By 2003, Spurzem had already obtained an honorary professorship from the University of Heidelberg, Germany. He became a senior astrophysicist and designed a supercomputer in Germany. Five years later, he found his desire for supercomputing research was stagnating in Europe.

At about this time, at an international astronomical conference, Spurzem met a chief scientist of the National Astronomical Observatories under the Chinese Academy of Sciences. The scientist persuaded him to apply for funding from China's Ministry of Science and Technology.

In April 2010, with the financial help from the ministry and numerous research institutes under the CAS, a supercomputer designed by Spurzem's team was put into operation and named "Tiger".

"One important aspect, which is often forgotten as our supercomputing and the Tiger computer capture public attention, is that we are actually doing astrophysical research on fascinating problems like black holes in galaxies and the gravitational waves which were predicted by Einstein," Spurzem says.

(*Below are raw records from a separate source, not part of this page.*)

Definition loadData : Eff Env (gmap string (list JsValue)) :=
  let* data := for_of files loadFile ∅ in
  let* customers := await (sample data "customers") in
  console_log "Customers sample:" customers ;;;
  let* inventory := await (sample data "inventory") in
  console_log "Inventory sample:" inventory ;;;
  let* detail := await (sample data "detail") in
  console_log "Details sample:" detail ;;;
  let* pricelist := await (sample data "pricelist") in
  console_log "Pricelist sample:" pricelist ;;;
  ret data.

End WithPlatform.

End DataLoader.

(** ** The chat screen *)

Module ChatScreen.

Record Message : Type := mkMessage { sender : string; text : JsValue }.

(** The three state cells of the component. *)
Record State : Type := mkState {
  question : string;
  messages : list Message;
  isLoading : bool
}.

Definition setQuestion (q : string) : Eff (State * Env) unit :=
  modify (fun '(st, env) => (mkState q (messages st) (isLoading st), env)).

Definition setMessages (update : list Message -> list Message) : Eff (State * Env) unit :=
  modify (fun '(st, env) => (mkState (question st) (update (messages st)) (isLoading st), env)).

Definition setIsLoading (b : bool) : Eff (State * Env) unit :=
  modify (fun '(st, env) => (mkState (question st) (messages st) b, env)).

(** A computation on the environment, run from the component. *)
Definition onEnv {A} (m : Eff Env A) : Eff (State * Env) A :=
  fun '(st, env) => let (o, env') := m env in (o, (st, env')).

Section WithBackend.

Variable axios_get : string -> list (string * string) -> Outcome Api.AxiosResponse.

(** Which of the query and the timer settles first when both do. *)
Variable order : Racer.

(** The [try] block of [handleSend]. *)
Definition handleSend_try (question : string) (timeout : Outcome JsValue)
  : Eff (State * Env) unit :=
  let* query := start (onEnv (Api.queryCSV axios_get question)) in
  let* response := await (Promise_race order query timeout) in
  setMessages (fun prev => prev ++ [mkMessage "bot" response]).

(** Its [catch] block. *)
Definition handleSend_catch (error : JsError) : Eff (State * Env) unit :=
  setMessages (fun prev => prev ++ [mkMessage "bot" (JString "Sorry, something went wrong.")]).

Definition handleSend : Eff (State * Env) unit :=
  let* question := gets (fun s => question (fst s)) in
  if negb (ToBoolean (JString (trim question))) then ret tt
  else
    setMessages (fun prev => prev ++ [mkMessage "user" (JString question)]) ;;;
    setIsLoading true ;;;
    onEnv (setTimeout 7000) ;;;
    let timeout := Returns (JString "Sorry, that request timed out.") in
    try_catch (handleSend_try question timeout) handleSend_catch ;;;
    setIsLoading false ;;;
    setQuestion "".

End WithBackend.

End ChatScreen.

(** ** The query engine behind the backend call

    The backend that answers [queryCSV]'s request is not part of the client
    sources; the two parts used below follow the design document. *)

Module Engine.

(** *** Intent classifier *)

(** Modelled from the spec: the classifier's result type (the backend's
    classifier is missing); one of the three intents, or the original text. *)
Inductive Intent : Type :=
  | TopCustomer
  | TopItem
  | ItemsUnderPrice (threshold : float)
  | Unrecognized (originalText : string).

(** Modelled from the spec: what a row of the synonym table (missing with the
    backend) maps to; a price row also reads the number after its literal. *)
Inductive Target : Type := ToTopCustomer | ToTopItem | ToItemsUnderPrice.

(** Modelled from the spec: the fixed table of synonym patterns of the
    missing classifier, with the phrase fragments the spec lists. *)
Definition synonyms : list (string * Target) :=
  [ ("top customer", ToTopCustomer);
    ("best customer", ToTopCustomer);
    ("who spends the most", ToTopCustomer);
    ("top item", ToTopItem);
    ("best seller", ToTopItem);
    ("under $", ToItemsUnderPrice);
    ("below $", ToItemsUnderPrice);
    ("less than $", ToItemsUnderPrice) ].

(** Modelled from the spec: the text left after [literal] when [text]
    starts with it (helper of the missing classifier). *)
Fixpoint strip_prefix (literal text : string) : option string :=
  match literal, text with
  | EmptyString, _ => Some text
  | String a literal', String b text' =>
      if Ascii.eqb a b then strip_prefix literal' text' else None
  | String _ _, EmptyString => None
  end.
Definition birthday_typed (event : Event) : bool :=
  _is_birthday_event (Py.get_default (title event) "").

End Reconciliation_spec.

(** A contact is kept when its remote object is none of the deleted ones. *)
Definition kept (deleted : list nat) (c : Contact) : bool :=
  forallb (fun object => negb (vcard_object c =? object)) deleted.

(** The contacts a run that is not dry asks the server to delete: in
    every group, the members other than the elected survivor. *)
Definition deletion_plan (groups : dict (list Contact)) : list Contact :=
  List.concat
    (List.map
       (fun g =>
          match choose_best_contact g with
          | Some best => List.filter (fun c => bool_decide (c <> best)) g
          | None => []
          end)
       (dict_values groups)).

(** The records of a plan whose remote object accepts deletion. *)
Definition deletable (st : Remote) (plan : list Contact) : list Contact :=
  List.filter (fun c => bool_decide (vcard_object c ∉ protected st)) plan.

(** [args] with another [--threshold]. *)
Definition with_threshold (t : Z) (args : Args) : Args :=
  {| server_url := server_url args; username := username args;
     type_ := type_ args; calendar := calendar args;
     sync_birthdays := sync_birthdays args; delete := delete args;
     threshold := t |}.

(** The vCards of a text, in order: the first group of the successive
    matches of the scan of [process_vcf_file]. *)
Fixpoint vcards_fuel (fuel : nat) (line_start : bool) (rest : string) : list string :=
  match fuel with
  | 0 => []
  | S fuel' =>
      match rec_search line_start rest with
      | None => []
      | Some m =>
          group1 m ::
          vcards_fuel fuel' (ends_with_line_feed (group1 m +:+ group2 m)) (after m)
      end
  end.

Definition vcards (content : string) : list string :=
  vcards_fuel (S (String.length content)) true content.

(** ** Sample data for closed examples *)
Module Sample.

#[local] Instance fuzzy : Platform := Ascii_platform.platform true.
Definition degraded : Platform := Ascii_platform.platform false.

Definition contact (object : nat) (name : option string) (es ps : list string)
    : Contact :=
  {| uid := Py.str_of_nat object; vcard_object := object; full_name := name;
     emails := es; phones := ps; raw_data := "BEGIN:VCARD" |}.

(** A chain: [a] and [b] share an address, [b] and [c] another. *)
Definition a : Contact := contact 1 None ["a@example.org"] [].
Definition b : Contact := contact 2 None ["a@example.org"; "b@example.org"] [].
Definition c : Contact := contact 3 None ["b@example.org"] [].

(** Collaborators for the examples: the birthday of a contact is read
    from a raw vCard of the form [BDAY:MM-DD]. *)
#[local] Instance collaborators : Collaborators :=
  {| contact_birthday := fun c =>
       if Py.startswith (raw_data c) "BDAY:"
       then Some (Py.get_default (full_name c) "Contact sans nom", Py.drop 5 (raw_data c))
       else None;
     birthday_vevent := fun name date =>
       Some ("SUMMARY:Anniversaire de " +:+ name +:+ ";" +:+ date) |}.

Definition born (object : nat) (name date : string) : Contact :=
  {| uid := Py.str_of_nat object; vcard_object := object; full_name := Some name;
     emails := []; phones := []; raw_data := "BDAY:" +:+ date |}.

Definition event (object : nat) (summary : string) (date : option DateValue) : Event :=
  {| e_uid := Py.str_of_nat object; calendar_name := "Anniversaire";
     event_object := object; title := Some summary; description := None;
     start_date := date; e_raw_data := "BEGIN:VCALENDAR";
     vevent_attributes := Some 3 |}.

(** A chain by telephone numbers: no address, no name. *)
Definition p : Contact := contact 4 None [] ["+3311"].
Definition q : Contact := contact 5 None [] ["+3311"; "+3322"].
Definition r : Contact := contact 6 None [] ["+3322"].

(** A server holding the chain a, b, c and no calendar. *)
Definition chain_server : Remote :=
  {| contacts_online := true; calendars_online := true;
     addressbook := [a; b; c]; calendars := [];
     protected := ∅; calls := [] |}.

(** A server holding the same contacts with the richest one first. *)
Definition star_server : Remote :=
  {| contacts_online := true; calendars_online := true;
     addressbook := [b; a; c]; calendars := [];
     protected := ∅; calls := [] |}.

(** The chain a, b, c on a server that refuses to delete a. *)
Definition guarded_server : Remote :=
  {| contacts_online := true; calendars_online := true;
     addressbook := [a; b; c]; calendars := [];
     protected := {[1]}; calls := [] |}.

(** The command line [api URL USER --type contacts --delete --threshold t]. *)
Definition delete_contacts (t : Z) : Args :=
  {| server_url := "https://cloud.example.org"; username := "user";
     type_ := type_contacts; calendar := None; sync_birthdays := false;
     delete := true; threshold := t |}.

Definition config (t : ConfigValue) : Config :=
  {| cfg_server_url := "https://cloud.example.org"; cfg_username := "user";
     cfg_similarity_threshold := t; cfg_logging_level := "INFO" |}.

(** Two contacts of the same name born on different days, and the
    birthday event of the first. *)
Definition namesakes : list (string * string) :=
  [("Jean Dupont", "05-12"); ("Jean Dupont", "06-01")].
Definition jean_event : Event :=
  event 10 "Anniversaire de Jean Dupont" (Some (PyDate 2024 5 12)).

(** The scenario of the specification. *)
Definition entries : list (string * string) :=
  [("Jean Dupont", "05-12"); ("Marie Curie", "11-07")].
Definition meeting : Event := event 11 "Réunion client" (Some (PyDate 2024 3 1)).
Definition unknown : Event :=
  event 12 "Anniversaire de X Inconnu" (Some (PyDate 2024 1 2)).
Definition party : Event :=
  event 13 "Fête d'anniversaire de Jean Dupont" (Some (PyDate 2024 5 12)).

(** A server with two contacts born on known days and a calendar holding
    a matching birthday, a meeting and the birthday of a stranger. *)
Definition birthday_server : Remote :=
  {| contacts_online := true; calendars_online := true;
     addressbook := [born 1 "Jean Dupont" "05-12"; born 2 "Marie Curie" "11-07"];
     calendars :=
       [{| cal_name := "Anniversaire"; cal_readonly := false;
           cal_events := [jean_event; meeting; unknown]; cal_added := [] |}];
     protected := ∅; calls := [] |}.

(** The command line [api URL USER --type calendars --sync-birthdays],
    with [--delete] or without. *)
Definition sync_args (really : bool) : Args :=
  {| server_url := "https://cloud.example.org"; username := "user";
     type_ := type_calendars; calendar := None; sync_birthdays := true;
     delete := really; threshold := 85 |}.

(** Two calendars: [Anniversaire] holds the same birthday twice, [Perso]
    holds it once more. *)
Definition twins_server : Remote :=
  {| contacts_online := true; calendars_online := true;
     addressbook := [];
     calendars :=
       [{| cal_name := "Anniversaire"; cal_readonly := false;
           cal_events :=
             [event 20 "Anniversaire de Jean Dupont" (Some (PyDate 2024 5 12));
              event 21 "Anniversaire de Jean Dupont" (Some (PyDate 2024 5 12))];
           cal_added := [] |};
        {| cal_name := "Perso"; cal_readonly := false;
           cal_events :=
             [{| e_uid := "22"; calendar_name := "Perso"; event_object := 22;
                 title := Some "Anniversaire de Jean Dupont"; description := None;
                 start_date := Some (PyDate 2024 5 12);
                 e_raw_data := "BEGIN:VCALENDAR"; vevent_attributes := Some 3 |}];
           cal_added := [] |}];
     protected := ∅; calls := [] |}.

(** A vCard file holding the same card twice, another card between the
    two, and a last line that belongs to no card. *)
Definition line (s : string) : string := s +:+ String line_feed "".
Definition vcard (name : string) : string :=
  line "BEGIN:VCARD" +:+ line ("FN:" +:+ name) +:+ "END:VCARD".
Definition vcf : string :=
  line (vcard "Jean Dupont") +:+ line (vcard "Marie Curie") +:+
  line (vcard "Jean Dupont") +:+ "X-END".

End Sample.

(** * Properties *)

(** ** Strings and dictionaries *)

Lemma str_of_nat_inj n m : Py.str_of_nat n = Py.str_of_nat m -> n = m.
Proof.
  unfold Py.str_of_nat. intros E.
  apply (f_equal NilEmpty.uint_of_string) in E.
  rewrite !NilEmpty.usu in E. injection E as E.
  apply (f_equal Nat.of_uint) in E. by rewrite !Unsigned.of_to in E.
Qed.

Lemma append_inj_r (p a b : string) : p +:+ a = p +:+ b -> a = b.
Proof. induction p as [|c p IH]; simpl; [done|]. intros E. injection E as E. auto. Qed.

Lemma group_key_inj prefix n m : group_key prefix n = group_key prefix m -> n = m.
Proof. unfold group_key. intros E. by apply str_of_nat_inj, (append_inj_r prefix). Qed.

Lemma dict_set_fresh {V} (k : string) (v : V) (d : dict V) :
  k ∉ dict_keys d -> dict_set k v d = d ++ [(k, v)].
Proof.
  induction d as [|[k' v'] d IH]; simpl; [done|].
  intros Hk. apply not_elem_of_cons in Hk as [Hne Hk].
  destruct (String.eqb_spec k' k) as [->|_]; [done|]. by rewrite IH.
Qed.

Lemma with_keys_keys {G} prefix n (gs : list G) :
  dict_keys (with_keys prefix n gs) = List.map (group_key prefix) (seq n (length gs)).
Proof.
  revert n. induction gs as [|g gs IH]; intros n; simpl; [done|].
  f_equal. apply IH.
Qed.

Lemma with_keys_values {G} prefix n (gs : list G) :
  dict_values (with_keys prefix n gs) = gs.
Proof. revert n. induction gs as [|g gs IH]; intros n; simpl; [done|]. f_equal. apply IH. Qed.

Lemma with_keys_length {G} prefix n (gs : list G) :
  length (with_keys prefix n gs) = length gs.
Proof. revert n. induction gs as [|g gs IH]; intros n; simpl; [done|]. f_equal. apply IH. Qed.

Lemma with_keys_snoc {G} prefix n (gs : list G) g :
  with_keys prefix n (gs ++ [g]) =
  with_keys prefix n gs ++ [(group_key prefix (n + length gs), g)].
Proof.
  revert n. induction gs as [|g' gs IH]; intros n; simpl.
  - by rewrite Nat.add_0_r.
  - rewrite IH, Nat.add_succ_r. done.
Qed.

Lemma group_key_fresh prefix n m :
  group_key prefix (n + m) ∉ List.map (group_key prefix) (seq n m).
Proof.
  intros Hin. apply list_elem_of_In, in_map_iff in Hin as (k & Hk & Hin).
  apply group_key_inj in Hk. apply in_seq in Hin. lia.
Qed.
Definition fire (g : Goroutine) (c : Config W) : option (Config W) :=
      match g with
      | the_producer =>
          match producer c with
          | Sending (node :: rest) =>
              let k := path_Base (Key node) in
              match uuid_Parse k with
              | None =>
                  Some (mkConfig (etcd c) (Sending rest) (queue c) (workers c) (cm c)
                          (logged c ++ [("Bad minion uuid found: %s\n", [str k])]))
              | Some u =>
                  (* queue <- u blocks while the buffer is full *)
                  if decide (length (queue c) < queueCapacity)
                  then Some (mkConfig (etcd c) (Sending rest) (queue c ++ [u])
                               (workers c) (cm c) (logged c))
                  else None
              end
          | Sending [] =>
              (* close(queue) *)
              Some (mkConfig (etcd c) Closed (queue c) (workers c) (cm c) (logged c))
          | Closed => None
          end
      | worker i =>
          match workers c !! i with
          | Some Receiving =>
              match queue c, producer c with
              | minionUUID :: rest, _ =>
                  Some (mkConfig (etcd c) (producer c) rest
                          (<[i := Looking minionUUID]> (workers c)) (cm c) (logged c))
              | [], Closed =>
                  Some (mkConfig (etcd c) (producer c) []
                          (<[i := Done]> (workers c)) (cm c) (logged c))
              | [], Sending _ => None
              end
          | Some (Looking minionUUID) =>
              match run h (GetClassifier minionUUID key) (etcd c) with
              | (Returned (_, Some err), w, _) =>
                  (* continue *)
                  Some (mkConfig w (producer c) (queue c)
                          (<[i := Receiving]> (workers c)) (cm c) (logged c))
              | (Returned (klassifier, None), w, _) =>
                  Some (mkConfig w (producer c) (queue c)
                          (<[i := Setting minionUUID klassifier]> (workers c))
                          (cm c) (logged c))
              | (Halted _, _, _) => None
              end
          | Some (Setting minionUUID klassifier) =>
              (* Set uuid and classifier in the concurrent map *)
              Some (mkConfig (etcd c) (producer c) (queue c)
                      (<[i := Receiving]> (workers c))
                      (<[uuid_String minionUUID := klassifier]> (cm c)) (logged c))
          | Some Done | None => None
          end
      end.

Definition step (c c' : Config W) : Prop := ∃ g, fire g c = Some c'.

(** [wg.Wait()] returns once every worker has called [wg.Done()]. *)
Definition all_done (c : Config W) : Prop := Forall (λ w, w = Done) (workers c).

(** The copy of the aggregate into an ordinary map. *)
Definition copy_result (m : gmap string MinionClassifier)
      : gmap string MinionClassifier :=
      foldl (λ result item, <[item.1 := item.2]> result) ∅ (map_to_list m).

(** Gets all minions which are classified with a given key.
        The keys of the result map are the minion uuids
        represented as a string *)
Inductive GetClassifiedMinions (w : W)
      : option (gmap string MinionClassifier) * option error → Prop :=
    | listing_failed err w1 :
        h (KAPI_Get EtcdMinionSpace None) w = (inr err, w1) →
        GetClassifiedMinions w (None, Some err)
    | workers_joined resp w1 c :
        h (KAPI_Get EtcdMinionSpace None) w = (inl resp, w1) →
        rtc step (initial w1 resp) c →
        all_done c →
        GetClassifiedMinions w (Some (copy_result (cm c)), None).

(** Run the goroutines in the order given by a schedule, skipping the
        entries whose goroutine cannot move. *)
Fixpoint run_schedule (sched : list Goroutine) (c : Config W) : Config W :=
      match sched with
      | [] => c
      | g :: rest =>
          match fire g c with
          | Some c' => run_schedule rest c'
          | None => run_schedule rest c
          end
      end.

Astrophysicists use supercomputers for astrophysical simulations - much like how car manufacturers simulate car crashes digitally - where they simulate collisions of galaxies and black holes, Spurzem says.

"Car companies use computer simulations to save money, because crashing real cars is more expensive. We use computers because galaxy and black hole collisions in nature take incredibly long time, and we can simulate this lengthy period with ultra-high speed on the computer," he says.

Spurzem's major contribution was to revolutionize the design of supercomputers and bring them to China.

A supercomputer is at the frontline of current processing capacity, particularly in speeding up calculations often used for numbers-intensive tasks, such as problems in quantum physics, weather forecasting and climate research.

In a supercomputer, a large number of processors are used in clusters to enhance calculations speed.